Ever the optimist, I’ve tried to look on the bright side of strife as much as possible recently. It’s not always easy, but the question I keep coming back to is where we would be if this pandemic had happened, say, 20 years ago? Or even 10?
Purely in the context of what technology makes possible, we’re lucky this has happened when it has. Without today’s technology I dare say we’d either all still have to be commuting on packed trains and politely passing Covid along to the next colleague in the office each week, or we’d literally all be sitting at home doing nothing and with probably no company to return to anyway.
Don’t take the Tech’s name in vain…
Technology – in both blatant and imperceptible ways – has essentially been driving our markets and personal lives for many years. However, in these WFH/home-schooling/keep-your-distance times tech is undoubtedly king. Nay, a god. I’m not a religious man but today’s technological wonders (much of it completely free) are in many ways a saviour.
Overstating things a tad? A wee bit hyperbolic? Maybe not….
How would we hold meetings and see the faces of our colleagues or clients without Teams? how could we have catch-up discussions with our kids’ teachers without Zoom? who wants to even think about the phone bill we’d rack up on those international calls without WhatsApp? and, most crucially, how would our team have managed to quickly share answers during the virtual Christmas party music quiz without Messenger?
Even away from work or school, a quick look at the numbers of subscribers Netflix, Amazon Prime and Disney+ have all picked up in the last 9 months tells its own story. Perhaps a multi-million Dollar budget 10 episode story? Maybe not.
So, in the context of what technology makes possible it’s all rosy and great and amazing right? With ever smaller, lighter and more capable laptops, WiFi availability and video technology it’s only right that we work independent of location and people right? It’s evolution. It’s the logical next step. The new normal, right? Well, sort of…
Sharing ideas
Big Tech themselves offer some interesting views on this; Microsoft and Twitter are apparently going gung-ho on permanent home working while the leaderships of Apple, Google, Facebook and Amazon are all looking at a long-term hybrid home-office options. Funnily enough, Netflix’s own CEO Reed Hastings called remote working ‘a pure negative’.
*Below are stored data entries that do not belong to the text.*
(* ===== verification/Io.v ===== *)
(** * I/O operations of tasks ([src/sched.rs], as sockets use it)

    The vocabulary of everything that reads and writes: errors, results, a
    state monad over the world outside the task, and the scheduler's waits.
    The world is a type of its own, [W]: between two steps of a task anything
    may happen to it, so an operation is a function from a world to a result
    and a world.  A computation may run out of fuel, which is [None].

    [Sched] is what the scheduler gives to the rest of the host, and
    [SchedLaws] what it promises: time doesn't go back, and a wait ends with
    [TimedOut] only once its deadline has passed. *)
From S2P Require Import Prelude TaskProto.
Local Open Scope Z_scope.

(** ** Errors and results *)

(** [io::ErrorKind], as far as the sources name kinds. *)
Inductive ErrorKind :=
  | AddrInUse | AddrNotAvailable | AlreadyExists | BrokenPipe | ConnectionAborted | ConnectionRefused
  | ConnectionReset | InterruptedKind | InvalidData | InvalidInput | NotConnected | NotFound | PermissionDenied
  | TimedOutKind | UnexpectedEof | Unsupported | WouldBlock | WriteZero | OtherKind.

#[global] Instance ErrorKind_dec : EqDecision ErrorKind.
Proof. solve_decision. Defined.

(** [io::Error]: its kind, the OS's number if it came from there, and whether
    it wraps [sched::Cancelled]. *)
Record IoError := mkErr { kind : ErrorKind; raw_os_error : option Z; inner_cancelled : bool }.

#[global] Instance IoError_dec : EqDecision IoError.
Proof. solve_decision. Defined.

Definition err_kind (k : ErrorKind) : IoError := mkErr k None false.

(** [cancelled], [is_cancelled_error] and [timed_out] *)
Definition cancelled : IoError := mkErr OtherKind None true.
Definition is_cancelled_error (e : IoError) : bool := inner_cancelled e.
Definition timed_out : IoError := err_kind TimedOutKind.

Definition is_kind (k : ErrorKind) (e : IoError) : bool := bool_decide (kind e = k).

Inductive result (A E : Type) := Ok (a : A) | Err (e : E).
#[global] Arguments Ok {A E} a.
#[global] Arguments Err {A E} e.

Definition io_result (A : Type) : Type := result A IoError.

Definition map_ok {A B E} (f : A -> B) (r : result A E) : result B E :=
  match r with Ok a => Ok (f a) | Err e => Err e end.

Definition map_err {A E E'} (f : E -> E') (r : result A E) : result A E' :=
  match r with Ok a => Ok a | Err e => Err (f e) end.

Definition is_ok {A E} (r : result A E) : bool := match r with Ok _ => true | Err _ => false end.

(** ** Computations *)

Definition io (W A : Type) : Type := W -> option (A * W).

#[global] Instance io_ret W : MRet (io W) := fun A a w => Some (a, w).
#[global] Instance io_bind W : MBind (io W) := fun A B k m w =>
  match m w with Some (a, w') => k a w' | None => None end.

(** A step of the world outside. *)
Definition act {W A} (f : W -> A * W) : io W A := fun w => Some (f w).
Definition get {W A} (f : W -> A) : io W A := fun w => Some (f w, w).

(** Rust's [?]. *)
Definition try_bind {W A B E} (m : io W (result A E)) (k : A -> io W (result B E)) : io W (result B E) :=
  r ← m; match r with Ok a => k a | Err e => mret (Err e) end.

Notation "x <-? m ; k" := (try_bind m (fun x => k)) (at level 20, m at level 100, k at level 200, right associativity) : roc_scope.
Local Open Scope roc_scope.

(** ** The scheduler's waits *)

(** What [watch_io] says: an error, that the socket is closed, or that the
    wait is registered. *)
Inductive Watched := WatchFailed (e : IoError) | WatchClosed | WatchAdded.

(** What the rest of the host uses of the scheduler. *)
Class Sched (W : Type) := {
  now : W -> Z;
  (** [watch_io], for a descriptor, to read or to write. *)
  watch_io : Z -> bool -> W -> Watched * W;
  (** [begin_wait] and [wait_suspended]: wait until woken or the deadline. *)
  wait_suspended : deadline -> W -> Woke * W;
  consume_budget : W -> W;
}.

Class SchedLaws (W : Type) `{Sched W} := {
  watch_later : forall fd wr w, now w <= now (watch_io fd wr w).2;
  wait_later : forall d w, now w <= now (wait_suspended d w).2;
  budget_later : forall w, now w <= now (consume_budget w);
  (** Registering with the event queue doesn't time out or block. *)
  watch_error : forall fd wr w e w', watch_io fd wr w = (WatchFailed e, w') ->
    kind e <> TimedOutKind /\ kind e <> WouldBlock /\ kind e <> InterruptedKind;
  timed_out_past : forall d w w', wait_suspended d w = (TimedOut, w') -> past d (now w') = true;
}.

Section Waits.
Context {W : Type} `{Sched W}.

(** [wait_io], in a task. *)
Definition wait_io (fd : Z) (writable : bool) (deadline : deadline) (w : W) : io_result unit * W :=
  if past deadline (now w) then (Err timed_out, w)
  else match watch_io fd writable w with
       | (WatchFailed e, w) => (Err e, w)
       | (WatchClosed, w) => (Ok tt, w)
       | (WatchAdded, w) =>
           match wait_suspended deadline w with
           | (Ready, w) => (Ok tt, w)
           | (TimedOut, w) => (Err timed_out, w)
           | (Cancelled, w) => (Err cancelled, w)
           end
       end.

(** [sleep], in a task: [true] once the time has passed, [false] if the task
    was cancelled. *)
Fixpoint sleep_loop (fuel : nat) (deadline : deadline) : io W bool :=
  match fuel with
  | O => fun _ => None
  | S fuel =>
      woke ← act (wait_suspended deadline);
      match woke with
      | TimedOut => mret true
      | Cancelled => mret false
      | Ready => sleep_loop fuel deadline
      end
  end.

Definition sleep (fuel : nat) (ns : Z) : io W bool :=
  t ← get now; sleep_loop fuel (instant_checked_add t ns).

End Waits.

(** ** Facts *)

Section WaitFacts.
Context {W : Type} `{SchedLaws W}.

Lemma wait_io_later fd wr d w r w' : wait_io fd wr d w = (r, w') -> now w <= now w'.
Proof.
  unfold wait_io. destruct (past d (now w)); [intros [= <- <-]; lia|].
  pose proof (watch_later fd wr w) as Hw. destruct (watch_io fd wr w) as [[e| |] w1]; simpl in Hw; try (intros [= <- <-]; lia).
  pose proof (wait_later d w1) as Hs. destruct (wait_suspended d w1) as [[] w2]; simpl in Hs; intros [= <- <-]; lia.
Qed.

(** A wait fails with [TimedOut] only past its deadline, and never with an
    error that means to try again. *)
Lemma wait_io_error fd wr d w e w' :
  wait_io fd wr d w = (Err e, w') ->
  (kind e = TimedOutKind -> past d (now w') = true) /\ kind e <> WouldBlock /\ kind e <> InterruptedKind.
Proof.
  unfold wait_io. destruct (past d (now w)) eqn:Ep; [intros [= <- <-]; by rewrite Ep|].
  destruct (watch_io fd wr w) as [[e'| |] w1] eqn:Ew; [|done|].
  - intros [= <- <-]. destruct (watch_error _ _ _ _ _ Ew) as (? & ? & ?). by split_and!.
  - destruct (wait_suspended d w1) as [[] w2] eqn:Es; [done| |]; intros [= <- <-]; split_and!; try done.
    intros _. by apply timed_out_past in Es.
Qed.

Lemma sleep_loop_past fuel d w w' :
  sleep_loop fuel d w = Some (true, w') -> past d (now w') = true.
Proof.
  revert w. induction fuel as [|fuel IH]; intros w; [done|]. cbn. unfold mbind, io_bind, act.
  destruct (wait_suspended d w) as [[] w1] eqn:Es; [apply IH|intros [= <-]; by eapply timed_out_past|done].
Qed.

Lemma past_mono d t t' : t <= t' -> past d t = true -> past d t' = true.
Proof. destruct d; simpl; [|done]. lia. Qed.

End WaitFacts.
The ‘in the moment’ individual view is different; like many others my wife and I have definitely benefited from the greater flexibility, work-life-balance and the lack of stress and money that commuting brings with it. However, even I don’t think it’s the long-term solution.
Putting my company hat on, there is clearly a long-term problem around identifying with corporate culture and brand – particularly newer recruits, the sharing of ideas, overall productivity and general cross-team collaboration.
Face Time not FaceTime
The flexibility and mobility is great, but we might just be in danger of forgetting that we are, indeed, humans. We need interactions and communications with other humans. No, not just via Teams calls or Zoom chats or WhatsApp groups or Instagram – but actual, real face-to-face moments. The technology allows us to get on with things in the temporary absence of all that, but it doesn’t replace it.
The end-goal, the ultimate ‘win’ still needs to be getting back to actually seeing each other and working together (without a laptop screen or phone in the way).